-- TASK PROMPT --
Find the line holding "assert (HA : ~ In 105%N (tl A))." in the entries below. Give it again exactly, along with every line after it up to and including the line holding "apply HA. rewrite".

-- EXTRACTED MATERIAL --
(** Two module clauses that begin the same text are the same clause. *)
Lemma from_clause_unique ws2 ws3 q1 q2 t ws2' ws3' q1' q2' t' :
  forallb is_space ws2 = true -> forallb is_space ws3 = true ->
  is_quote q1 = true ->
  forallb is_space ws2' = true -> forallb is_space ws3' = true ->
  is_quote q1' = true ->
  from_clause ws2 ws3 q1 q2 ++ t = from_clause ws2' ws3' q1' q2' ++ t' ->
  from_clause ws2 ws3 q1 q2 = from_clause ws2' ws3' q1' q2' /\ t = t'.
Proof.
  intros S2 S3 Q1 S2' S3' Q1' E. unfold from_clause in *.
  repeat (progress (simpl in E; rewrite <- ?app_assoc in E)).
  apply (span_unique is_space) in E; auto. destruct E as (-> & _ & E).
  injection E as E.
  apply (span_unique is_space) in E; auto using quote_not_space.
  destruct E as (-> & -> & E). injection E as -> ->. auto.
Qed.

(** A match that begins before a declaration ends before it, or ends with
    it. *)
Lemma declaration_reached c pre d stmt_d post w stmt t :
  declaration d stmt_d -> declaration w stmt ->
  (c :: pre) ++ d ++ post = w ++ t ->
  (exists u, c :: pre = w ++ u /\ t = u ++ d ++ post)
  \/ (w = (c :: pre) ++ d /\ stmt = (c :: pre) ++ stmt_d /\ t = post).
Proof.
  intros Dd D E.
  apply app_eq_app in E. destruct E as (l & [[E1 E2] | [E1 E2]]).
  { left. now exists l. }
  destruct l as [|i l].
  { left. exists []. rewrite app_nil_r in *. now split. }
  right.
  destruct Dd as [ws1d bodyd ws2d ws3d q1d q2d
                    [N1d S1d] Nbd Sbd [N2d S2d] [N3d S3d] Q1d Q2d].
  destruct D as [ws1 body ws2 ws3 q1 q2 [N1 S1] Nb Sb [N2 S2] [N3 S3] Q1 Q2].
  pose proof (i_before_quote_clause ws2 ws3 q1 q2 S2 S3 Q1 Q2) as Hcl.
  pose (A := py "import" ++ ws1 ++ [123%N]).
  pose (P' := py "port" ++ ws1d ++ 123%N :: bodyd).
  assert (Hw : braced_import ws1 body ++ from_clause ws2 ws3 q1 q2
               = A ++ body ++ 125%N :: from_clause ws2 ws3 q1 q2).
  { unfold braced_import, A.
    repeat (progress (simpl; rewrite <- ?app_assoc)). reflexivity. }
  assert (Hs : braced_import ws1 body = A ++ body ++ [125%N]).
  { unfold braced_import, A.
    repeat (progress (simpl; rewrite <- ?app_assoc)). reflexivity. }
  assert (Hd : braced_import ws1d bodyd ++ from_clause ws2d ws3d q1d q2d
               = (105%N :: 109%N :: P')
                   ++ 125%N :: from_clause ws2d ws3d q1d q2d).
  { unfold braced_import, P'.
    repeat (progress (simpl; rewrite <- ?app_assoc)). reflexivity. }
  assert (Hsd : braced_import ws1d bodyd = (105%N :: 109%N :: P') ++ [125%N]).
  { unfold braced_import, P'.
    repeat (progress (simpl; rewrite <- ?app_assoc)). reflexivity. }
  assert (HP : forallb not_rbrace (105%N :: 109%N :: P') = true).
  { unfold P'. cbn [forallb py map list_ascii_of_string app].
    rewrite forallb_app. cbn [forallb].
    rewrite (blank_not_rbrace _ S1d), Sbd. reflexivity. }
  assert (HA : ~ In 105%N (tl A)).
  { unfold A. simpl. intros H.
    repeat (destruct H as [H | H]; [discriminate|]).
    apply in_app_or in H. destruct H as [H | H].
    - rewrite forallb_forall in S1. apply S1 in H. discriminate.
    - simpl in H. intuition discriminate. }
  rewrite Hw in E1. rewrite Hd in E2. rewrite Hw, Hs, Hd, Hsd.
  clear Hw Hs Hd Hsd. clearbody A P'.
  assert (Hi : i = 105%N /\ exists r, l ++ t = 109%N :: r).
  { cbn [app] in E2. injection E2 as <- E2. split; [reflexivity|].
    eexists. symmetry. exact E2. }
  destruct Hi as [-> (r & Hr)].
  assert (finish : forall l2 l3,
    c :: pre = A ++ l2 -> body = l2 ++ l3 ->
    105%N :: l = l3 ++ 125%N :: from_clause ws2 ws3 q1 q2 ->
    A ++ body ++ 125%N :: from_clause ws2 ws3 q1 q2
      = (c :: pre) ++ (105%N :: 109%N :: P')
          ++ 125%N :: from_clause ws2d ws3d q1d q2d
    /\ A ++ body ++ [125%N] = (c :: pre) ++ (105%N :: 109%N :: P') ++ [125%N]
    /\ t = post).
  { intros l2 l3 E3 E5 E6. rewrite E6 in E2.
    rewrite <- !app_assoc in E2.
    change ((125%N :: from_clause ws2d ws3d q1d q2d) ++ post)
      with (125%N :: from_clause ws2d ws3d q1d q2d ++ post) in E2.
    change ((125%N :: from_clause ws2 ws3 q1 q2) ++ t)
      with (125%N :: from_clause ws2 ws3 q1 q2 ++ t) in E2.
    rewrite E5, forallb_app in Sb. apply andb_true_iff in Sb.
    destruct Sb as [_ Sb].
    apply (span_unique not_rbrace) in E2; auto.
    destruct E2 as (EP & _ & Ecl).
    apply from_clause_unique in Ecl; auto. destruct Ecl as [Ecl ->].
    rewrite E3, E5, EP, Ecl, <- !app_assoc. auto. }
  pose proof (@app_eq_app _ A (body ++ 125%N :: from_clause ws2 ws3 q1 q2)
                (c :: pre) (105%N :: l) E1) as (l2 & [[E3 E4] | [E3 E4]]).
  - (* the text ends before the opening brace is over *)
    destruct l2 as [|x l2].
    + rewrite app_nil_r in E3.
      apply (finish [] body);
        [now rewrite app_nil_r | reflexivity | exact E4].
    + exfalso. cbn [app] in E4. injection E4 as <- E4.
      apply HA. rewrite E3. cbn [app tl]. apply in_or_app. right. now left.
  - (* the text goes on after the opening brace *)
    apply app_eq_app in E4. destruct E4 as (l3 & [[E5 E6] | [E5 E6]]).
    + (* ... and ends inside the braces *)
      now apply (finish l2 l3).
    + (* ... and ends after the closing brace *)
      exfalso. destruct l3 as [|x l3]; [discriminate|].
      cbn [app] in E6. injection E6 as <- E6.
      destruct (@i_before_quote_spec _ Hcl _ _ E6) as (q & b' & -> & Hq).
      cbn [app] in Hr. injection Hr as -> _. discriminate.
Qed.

---

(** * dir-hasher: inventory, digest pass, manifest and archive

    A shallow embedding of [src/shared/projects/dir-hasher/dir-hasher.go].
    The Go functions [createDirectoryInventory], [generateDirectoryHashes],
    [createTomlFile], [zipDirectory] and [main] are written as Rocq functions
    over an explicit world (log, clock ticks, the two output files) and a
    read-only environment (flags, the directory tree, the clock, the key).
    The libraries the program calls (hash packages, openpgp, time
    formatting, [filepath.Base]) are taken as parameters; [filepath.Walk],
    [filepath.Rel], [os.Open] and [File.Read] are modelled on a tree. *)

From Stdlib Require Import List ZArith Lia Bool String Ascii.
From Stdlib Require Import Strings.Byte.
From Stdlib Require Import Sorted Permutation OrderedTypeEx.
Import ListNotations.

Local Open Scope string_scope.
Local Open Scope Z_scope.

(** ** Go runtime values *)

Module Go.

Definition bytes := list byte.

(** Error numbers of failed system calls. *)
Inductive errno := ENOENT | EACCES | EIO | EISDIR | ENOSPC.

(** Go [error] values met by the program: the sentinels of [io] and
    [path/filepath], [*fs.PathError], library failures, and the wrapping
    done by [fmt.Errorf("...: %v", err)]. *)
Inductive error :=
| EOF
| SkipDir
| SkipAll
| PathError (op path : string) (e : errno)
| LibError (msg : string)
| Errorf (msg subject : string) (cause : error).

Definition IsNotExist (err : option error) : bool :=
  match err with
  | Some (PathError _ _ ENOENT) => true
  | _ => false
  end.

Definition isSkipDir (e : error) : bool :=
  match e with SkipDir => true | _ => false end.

--

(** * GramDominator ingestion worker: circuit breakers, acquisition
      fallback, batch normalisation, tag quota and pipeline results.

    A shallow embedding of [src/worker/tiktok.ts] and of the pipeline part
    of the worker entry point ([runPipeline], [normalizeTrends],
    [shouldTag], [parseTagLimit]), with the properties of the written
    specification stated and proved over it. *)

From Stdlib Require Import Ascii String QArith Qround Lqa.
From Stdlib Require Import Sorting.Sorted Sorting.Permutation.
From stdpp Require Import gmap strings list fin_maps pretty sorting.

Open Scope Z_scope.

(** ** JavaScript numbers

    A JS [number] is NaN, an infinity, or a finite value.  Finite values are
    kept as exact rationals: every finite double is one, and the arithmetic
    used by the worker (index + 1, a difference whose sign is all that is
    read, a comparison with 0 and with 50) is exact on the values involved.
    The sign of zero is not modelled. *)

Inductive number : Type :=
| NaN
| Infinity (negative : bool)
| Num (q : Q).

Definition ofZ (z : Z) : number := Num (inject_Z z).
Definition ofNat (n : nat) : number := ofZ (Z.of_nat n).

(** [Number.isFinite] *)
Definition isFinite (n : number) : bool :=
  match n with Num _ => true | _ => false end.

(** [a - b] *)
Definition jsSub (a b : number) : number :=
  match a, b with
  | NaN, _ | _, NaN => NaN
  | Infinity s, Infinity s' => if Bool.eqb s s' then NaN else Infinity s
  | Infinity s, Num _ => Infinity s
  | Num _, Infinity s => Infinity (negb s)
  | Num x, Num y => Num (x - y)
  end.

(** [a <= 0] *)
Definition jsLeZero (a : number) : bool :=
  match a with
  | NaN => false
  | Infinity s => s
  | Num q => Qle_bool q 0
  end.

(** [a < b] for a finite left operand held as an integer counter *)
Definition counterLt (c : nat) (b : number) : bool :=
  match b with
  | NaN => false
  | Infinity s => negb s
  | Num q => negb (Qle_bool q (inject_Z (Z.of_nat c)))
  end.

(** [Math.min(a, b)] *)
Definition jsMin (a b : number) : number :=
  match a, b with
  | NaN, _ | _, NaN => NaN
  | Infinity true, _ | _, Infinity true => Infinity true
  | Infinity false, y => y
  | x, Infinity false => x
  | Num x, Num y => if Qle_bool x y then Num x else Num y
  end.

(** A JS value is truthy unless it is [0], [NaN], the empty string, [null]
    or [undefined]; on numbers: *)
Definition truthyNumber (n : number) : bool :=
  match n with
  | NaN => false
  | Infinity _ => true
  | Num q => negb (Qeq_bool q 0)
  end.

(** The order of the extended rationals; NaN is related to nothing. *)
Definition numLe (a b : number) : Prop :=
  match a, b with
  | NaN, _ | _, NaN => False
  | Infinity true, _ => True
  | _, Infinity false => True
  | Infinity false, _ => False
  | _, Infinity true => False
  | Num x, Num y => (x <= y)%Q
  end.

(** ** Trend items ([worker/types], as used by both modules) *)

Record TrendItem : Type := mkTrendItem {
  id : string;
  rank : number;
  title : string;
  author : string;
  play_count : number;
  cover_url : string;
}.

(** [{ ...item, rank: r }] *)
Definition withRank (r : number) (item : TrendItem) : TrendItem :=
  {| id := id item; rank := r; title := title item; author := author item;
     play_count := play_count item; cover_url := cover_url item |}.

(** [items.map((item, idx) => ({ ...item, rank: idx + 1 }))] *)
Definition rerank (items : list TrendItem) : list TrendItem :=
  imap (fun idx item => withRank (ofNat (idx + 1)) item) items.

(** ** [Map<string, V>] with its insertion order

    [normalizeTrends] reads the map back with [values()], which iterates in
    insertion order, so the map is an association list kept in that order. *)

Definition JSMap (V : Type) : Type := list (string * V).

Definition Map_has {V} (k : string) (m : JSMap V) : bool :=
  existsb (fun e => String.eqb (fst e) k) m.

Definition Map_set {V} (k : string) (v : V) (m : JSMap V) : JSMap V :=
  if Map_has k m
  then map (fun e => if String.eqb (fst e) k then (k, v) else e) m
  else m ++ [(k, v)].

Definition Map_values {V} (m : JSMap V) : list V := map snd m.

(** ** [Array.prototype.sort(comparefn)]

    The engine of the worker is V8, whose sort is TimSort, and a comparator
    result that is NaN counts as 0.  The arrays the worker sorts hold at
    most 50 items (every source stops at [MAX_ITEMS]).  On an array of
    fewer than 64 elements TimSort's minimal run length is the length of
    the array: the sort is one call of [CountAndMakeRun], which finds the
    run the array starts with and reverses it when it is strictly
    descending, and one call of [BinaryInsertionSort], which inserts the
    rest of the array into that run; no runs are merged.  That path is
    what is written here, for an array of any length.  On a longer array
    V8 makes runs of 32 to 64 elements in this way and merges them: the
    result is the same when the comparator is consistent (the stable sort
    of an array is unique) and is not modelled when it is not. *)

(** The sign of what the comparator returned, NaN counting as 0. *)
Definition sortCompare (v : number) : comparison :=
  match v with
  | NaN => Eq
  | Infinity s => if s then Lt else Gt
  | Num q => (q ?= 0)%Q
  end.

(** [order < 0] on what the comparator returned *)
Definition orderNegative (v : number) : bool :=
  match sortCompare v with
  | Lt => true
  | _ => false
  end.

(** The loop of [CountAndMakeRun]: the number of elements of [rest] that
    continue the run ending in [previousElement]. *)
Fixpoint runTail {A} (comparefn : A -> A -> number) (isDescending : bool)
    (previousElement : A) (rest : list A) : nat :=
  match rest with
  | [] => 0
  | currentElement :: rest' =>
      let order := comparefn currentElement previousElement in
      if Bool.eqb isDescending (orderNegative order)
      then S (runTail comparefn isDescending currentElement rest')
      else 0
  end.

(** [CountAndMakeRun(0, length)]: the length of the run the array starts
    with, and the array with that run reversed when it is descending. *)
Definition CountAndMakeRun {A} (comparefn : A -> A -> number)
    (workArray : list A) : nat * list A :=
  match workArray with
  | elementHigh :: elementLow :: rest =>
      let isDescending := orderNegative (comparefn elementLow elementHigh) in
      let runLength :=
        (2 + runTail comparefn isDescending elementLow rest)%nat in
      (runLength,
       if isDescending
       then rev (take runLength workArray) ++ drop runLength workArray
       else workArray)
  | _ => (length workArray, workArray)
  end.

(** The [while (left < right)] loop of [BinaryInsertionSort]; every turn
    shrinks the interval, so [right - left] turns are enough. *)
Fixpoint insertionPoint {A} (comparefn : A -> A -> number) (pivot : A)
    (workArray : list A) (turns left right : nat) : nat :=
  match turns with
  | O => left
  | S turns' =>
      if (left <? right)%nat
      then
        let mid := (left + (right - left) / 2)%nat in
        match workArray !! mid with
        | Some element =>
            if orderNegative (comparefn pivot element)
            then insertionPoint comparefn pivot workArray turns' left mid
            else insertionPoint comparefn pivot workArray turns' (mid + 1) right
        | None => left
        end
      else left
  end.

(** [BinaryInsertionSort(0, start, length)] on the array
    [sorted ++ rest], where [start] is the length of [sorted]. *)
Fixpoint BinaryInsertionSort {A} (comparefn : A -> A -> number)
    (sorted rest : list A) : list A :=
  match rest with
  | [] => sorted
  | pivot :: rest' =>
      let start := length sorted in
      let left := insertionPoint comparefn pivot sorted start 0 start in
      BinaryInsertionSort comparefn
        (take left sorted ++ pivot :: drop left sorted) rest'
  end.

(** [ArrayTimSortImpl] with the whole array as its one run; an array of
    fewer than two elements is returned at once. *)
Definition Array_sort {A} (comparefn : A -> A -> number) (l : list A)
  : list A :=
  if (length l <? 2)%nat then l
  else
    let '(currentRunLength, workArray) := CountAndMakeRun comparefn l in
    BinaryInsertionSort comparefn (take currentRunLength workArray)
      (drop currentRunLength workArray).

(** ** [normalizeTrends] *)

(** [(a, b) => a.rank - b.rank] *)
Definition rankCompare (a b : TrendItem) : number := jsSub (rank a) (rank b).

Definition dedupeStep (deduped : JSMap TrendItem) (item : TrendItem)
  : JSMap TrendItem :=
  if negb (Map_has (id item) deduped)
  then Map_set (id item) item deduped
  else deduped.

-- SOLUTION --
  assert (HA : ~ In 105%N (tl A)).
  { unfold A. simpl. intros H.
    repeat (destruct H as [H | H]; [discriminate|]).
    apply in_app_or in H. destruct H as [H | H].
    - rewrite forallb_forall in S1. apply S1 in H. discriminate.
    - simpl in H. intuition discriminate. }
  rewrite Hw in E1. rewrite Hd in E2. rewrite Hw, Hs, Hd, Hsd.
  clear Hw Hs Hd Hsd. clearbody A P'.
  assert (Hi : i = 105%N /\ exists r, l ++ t = 109%N :: r).
  { cbn [app] in E2. injection E2 as <- E2. split; [reflexivity|].
    eexists. symmetry. exact E2. }
  destruct Hi as [-> (r & Hr)].
  assert (finish : forall l2 l3,
    c :: pre = A ++ l2 -> body = l2 ++ l3 ->
    105%N :: l = l3 ++ 125%N :: from_clause ws2 ws3 q1 q2 ->
    A ++ body ++ 125%N :: from_clause ws2 ws3 q1 q2
      = (c :: pre) ++ (105%N :: 109%N :: P')
          ++ 125%N :: from_clause ws2d ws3d q1d q2d
    /\ A ++ body ++ [125%N] = (c :: pre) ++ (105%N :: 109%N :: P') ++ [125%N]
    /\ t = post).
  { intros l2 l3 E3 E5 E6. rewrite E6 in E2.
    rewrite <- !app_assoc in E2.
    change ((125%N :: from_clause ws2d ws3d q1d q2d) ++ post)
      with (125%N :: from_clause ws2d ws3d q1d q2d ++ post) in E2.
    change ((125%N :: from_clause ws2 ws3 q1 q2) ++ t)
      with (125%N :: from_clause ws2 ws3 q1 q2 ++ t) in E2.
    rewrite E5, forallb_app in Sb. apply andb_true_iff in Sb.
    destruct Sb as [_ Sb].
    apply (span_unique not_rbrace) in E2; auto.
    destruct E2 as (EP & _ & Ecl).
    apply from_clause_unique in Ecl; auto. destruct Ecl as [Ecl ->].
    rewrite E3, E5, EP, Ecl, <- !app_assoc. auto. }
  pose proof (@app_eq_app _ A (body ++ 125%N :: from_clause ws2 ws3 q1 q2)
                (c :: pre) (105%N :: l) E1) as (l2 & [[E3 E4] | [E3 E4]]).
  - (* the text ends before the opening brace is over *)
    destruct l2 as [|x l2].
    + rewrite app_nil_r in E3.
      apply (finish [] body);
        [now rewrite app_nil_r | reflexivity | exact E4].
    + exfalso. cbn [app] in E4. injection E4 as <- E4.
      apply HA. rewrite E3. cbn [app tl]. apply in_or_app. right. now left.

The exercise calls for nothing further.